Corriere del Veneto (Venezia e Mestre)
Cassamarca, il no all’Appiani apre una falla nel risanamento
TREVISO Alla Camera di commercio di Treviso Belluno non sarebbe stato permesso di «attendere oltre il corrente mese di febbraio» per perfezionare il contratto per l’acquisizione della torre C della Cittadella delle istituzioni, complesso di Fondazione Cassamarca che da anni a t tende l’inquilino. Lo scriveva pochi giorni fa, in una lettera, la stessa Fondazione. Ma la Camera manda a dire con due giorni di anticipo che è inutile aspettare ancora, tanto l’affare non si conclude. È il senso della decisione assunta ieri, dopo un’ennesima riunione, dalla giunta guidata da Mario Pozza dedicata all’ultradecennale questione che contrappone la Fondazione all’ente camerale su una trattativa nata male e proseguita peggio.
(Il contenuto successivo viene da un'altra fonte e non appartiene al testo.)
(* ===== verification/Sha1.v ===== *)
(** The digest of the WebSocket handshake: modules/http/sha1_1.hpp,
    modules/http/base64.hpp and [calc_key_answer] of modules/http/httpService.cpp,
    against SHA-1 as FIPS 180-4 defines it and against [CUtils::Base64Encode].

    The round buffer [w] is the list of the words written so far: the source
    rewrites every word above the fifteenth before it reads it. *)

From Stdlib Require Import ZArith Lia.
From stdpp Require Import base strings numbers list.
From S2P Require Import Prelude Text.
Open Scope Z_scope.

(** [lia] with division by constants. *)
Ltac Zify.zify_post_hook ::= Z.div_mod_to_equations.

Definition u32 (z : Z) : Z := wrapu 32 z.

(** ** The implementation *)

Definition rol (value steps : Z) : Z := Z.lor (u32 (Z.shiftl value steps)) (Z.shiftr value (32 - steps)).

Definition not32 (b : Z) : Z := Z.land (Z.lnot b) 0xFFFFFFFF.

Definition word5 : Type := Z * Z * Z * Z * Z.

(** [sha1macro]. *)
Definition sha1macro (func val wr : Z) (r : word5) : word5 :=
  let '(a, b, c, d, e) := r in
  let t := u32 (rol a 5 + func + e + val + wr) in
  (t, a, rol b 30, c, d).

(** [w[round] = rol(w[round - 3] ^ w[round - 8] ^ w[round - 14] ^ w[round - 16], 1)]. *)
Definition w_at (w : list Z) (i : nat) : Z := default 0 (w !! i).
Definition w_next (w : list Z) (round : nat) : Z :=
  rol (Z.lxor (Z.lxor (Z.lxor (w_at w (round - 3)) (w_at w (round - 8))) (w_at w (round - 14))) (w_at w (round - 16))) 1.
(* ===== verification/LlhttpNodes.v ===== *)
(** The parser of corelib/llhttp/llhttp.c, block by block.

    [llhttp__internal__run] is one function whose blocks end in a goto, in a
    return of the state to go on from, or in an error.  Every block has one of a
    dozen shapes, the constructors of [node]; each block is the definition of its
    name, [n_x] for the block s_n_llhttp__internal__n_x, and [s_n_x] is its label.
    The half of the file for LLHTTP_STRICT_MODE = 0 is what is built; the copy for
    strict mode and the loops for SSE4.2, which only skip bytes that the tables
    skip too, are left out. *)

From Stdlib Require Import ZArith.
From stdpp Require Import base strings list.
From S2P Require Import Prelude.
Open Scope Z_scope.
Fixpoint run (fuel : nat) (l : llparse_state) (s : parser) (m : Z) (p : list Z) : option (llparse_state * parser) :=
  match fuel with
  | O => None
  | S fuel' =>
      match step l s m p with
      | Goto l' s' m' p' => run fuel' l' s' m' p'
      | Return l' s' => Some (l', s')
      | Abort_ => None
      end
  end.

(** Blocks run between two bytes, see [step_measure]. *)
Definition run_fuel (p : list Z) : nat := (32 * S (length p))%nat.

(** [m] is what the uninitialised variable match holds. *)
Definition llhttp__internal__run (m : Z) (s : parser) (p : list Z) : option (llparse_state * parser) :=
  run (run_fuel p) (_current s) s m p.

Definition is_error (l : llparse_state) : bool := match l with s_error => true | _ => false end.

Definition llhttp__internal_execute (m : Z) (s : parser) (p : list Z) : option (Z * parser) :=
  if negb (error s =? 0) then Some (error s, s)
  else
    let s0 := match _span_pos0 s with None => s | Some _ => set_span_pos0 (Some p) s end in
    match llhttp__internal__run m s0 p with
    | None => None
    | Some (next, s1) =>
        if is_error next then Some (error s1, s1)
        else
          let s2 := set_current next s1 in
          match _span_pos0 s2, _span_cb0 s2 with
          | Some start, Some cb =>
              let '(err, s3) := call_span cb s2 start in
              if negb (err =? 0) then Some (err, set_error_pos (Some []) (set_error err s3)) else Some (0, s3)
          | _, _ => Some (0, s2)
          end
    end.
(* ===== verification/LlhttpRun.v ===== *)
(** The machine of llhttp.c: it stops on every input, whatever the callbacks do.

    Two tables about the blocks are checked by evaluation of the blocks: [rank],
    which falls along every jump that consumes no byte, and [span_of], the span
    that is open at a label. *)

From Stdlib Require Import ZArith Lia.
From stdpp Require Import base strings numbers list.
From S2P Require Import Prelude LlhttpNodes Llhttp.
Open Scope Z_scope.
Definition switching (key : list Z) : list Z :=
  lit "HTTP/1.1 101 Switching Protocols" ++ [13; 10] ++ lit "Upgrade: websocket" ++ [13; 10]
  ++ lit "Connection: Upgrade" ++ [13; 10] ++ lit "Sec-WebSocket-Accept: " ++ calc_key_answer key ++ [13; 10] ++ [13; 10].

Definition upgrade_request (sock c : ptr) : M HttpCore unit :=
  x ← the_ctx c;
  let '(ug, h1) := header_at (lit "Upgrade") (headers x) in
  if equals_case_insensitive ug (lit "websocket") then
    let '(_, h2) := header_at (lit "Sec-WebSocket-Version") h1 in
    let '(key, h3) := header_at (lit "Sec-WebSocket-Key") h2 in
    _ ← update_ctx c (fun x => set_websocket (websocket_buffer x) (set_fields (current_field x) (current_value x) h3 x));
    emit (A_write sock (switching key))
  else update_ctx c (fun x => set_fields (current_field x) (current_value x) h1 x).

(** The message is over: its context is handed over and a new one is started. *)
Definition replace_ctx (sock : ptr) (rq : Request) (esi : ptr) : M HttpCore unit :=
  c' ← new_ctx esi; modify (set_request sock (mkRequest (rq_this rq) c' (currentEvent rq))).
Lemma http_requests_delivered_witness :
  let r := [LOCALSERVICE 1] in
  let run := (_ ← on_Accepted demo_script 7; reads (fun _ => []) demo_script script_execute 7 r [[1]; [2]; [3]; [4]]) in
  (run demo_http).2 = passes r [httpEvent.RequestIncoming 1 7; httpEvent.RequestIncoming 3 7;
                                httpEvent.RequestChunkReceived 3 7 0 (Some (lit "hello")); httpEvent.RequestChunkingCompleted 3 7 1]
  /\ exists cs S', run demo_http = (Ok tt, S', passes r (mjoin (zip_with (message_events 7) [demo_get; demo_upload] cs)))
     /\ NoDup cs
     /\ Forall2 (fun q c => exists x, contexts (core S') !! c = Some x /\ context_of (fun _ => []) q x) [demo_get; demo_upload] cs.
Proof.
  split; [vm_compute; reflexivity|].
  apply (http_requests_delivered demo_script script_execute (fun _ => []) demo_http 7 [LOCALSERVICE 1] [[1]; [2]; [3]; [4]] (mjoin demo_script)).
  - reflexivity.
  - intros p _. apply lookup_empty.
  - done.
  - reflexivity.
  - exact demo_trace.
  - repeat constructor; done.
Defined.

(** ** Upgraded connections *)

Lemma table_sorted hs : map_sorted str_lt (header_table hs).
Proof.
  unfold header_table. assert (map_sorted str_lt (@nil (list Z * list Z))) as H by constructor. revert H.
  generalize (@nil (list Z * list Z)). induction hs as [|kv hs IH]; intros m Hm; [done|]. cbn [foldl]. by apply IH, map_assign_sorted.
Qed.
L’oggetto è l’immobile che, nei progetti iniziali di «Appiani 1» (ora Ca’ Spineda Srl, società immobiliare di Cassamarca), sarebbe dovuto diventare la nuova sede camerale a fronte di un importo pari a circa 30 milioni di euro. Ma i tempi cambiano e anche i presidenti. Rifatte le stime, la Camera qualche tempo fa aveva comunicato che più di 23,7 milioni, compresi 1,8 per l’area parcheggi, a Fondazione non avrebbe potuto dare. Sarebbe stato questo, infatti, il valore riconosciuto come massimo dal ministero dell’Economia, al quale la Camera di commercio deve rispondere, per il bene in questione.
Però è una cifra che fa saltare i conti di Cassamarca, dato che l’importo pieno di 30 milioni è fondamentale per reggere il piano triennale 2020-’22 (sempre ratificato dal ministero dell’Economia) per il risanamento dell’ente. Per la Fondazione fra le due cifre c’è infatti uno scostamento che fa la differenza fra lo stare in piedi e collassare, visto che il primo esercizio senza perdite è stato previsto non prima dell’anno prossimo. E visto che la capacità di erogazione, cioè l’attività che dà alle fondazioni bancarie il senso di esistere, ora come ora viaggia intorno al milione l’anno o poco più.
In pratica, al netto di un contenzioso legale nato quasi sette anni fa con il quale Cassamarca esige dalla Camera trevigiana quasi 6 milioni di euro per il danno patito a causa della mancata conclusione dell’accordo, oggi le parti non si parlano più. Fondazione non può convergere sui valori al ribasso della Camera, anche perché gli acquirenti degli altri spazi non prenderebbero troppo bene la svalutazione che sarebbe così conclamata. La Camera non può salire perché congelata dal Mef e dalle ultime perizie. Ognuno per conto proprio, insomma, e la sentenza giudiziaria arriverà troppo tardi per eventuali ripensamenti.
Il fatto è che Cassamarca deve affrettarsi e per forza trovare un altro compratore, o escogitare una diversa soluzione compatibile con la tenuta dei conti (si è parlato di affittare i locali a nuove sedi universitarie). La Camera di commercio non ha invece il fiato sul collo e dispone di un progetto di ristrutturazione del suo attuale palazzo di Piazza Borsa, nel cuore di Treviso, che sembra non dispiacere affatto agli amministratori cittadini anche per gli effetti di riqualificazione di un’area urbana con qualche criticità. Un lavoro che costerebbe una dozzina di milioni, che permette di ottenere preziose aree parcheggio, e che eviterebbe di destinare lo stabile ad improbabili attività commerciali in un momento storico in cui il retail sta affrontando un ripensamento profondo e non immaginabile solo pochi anni fa.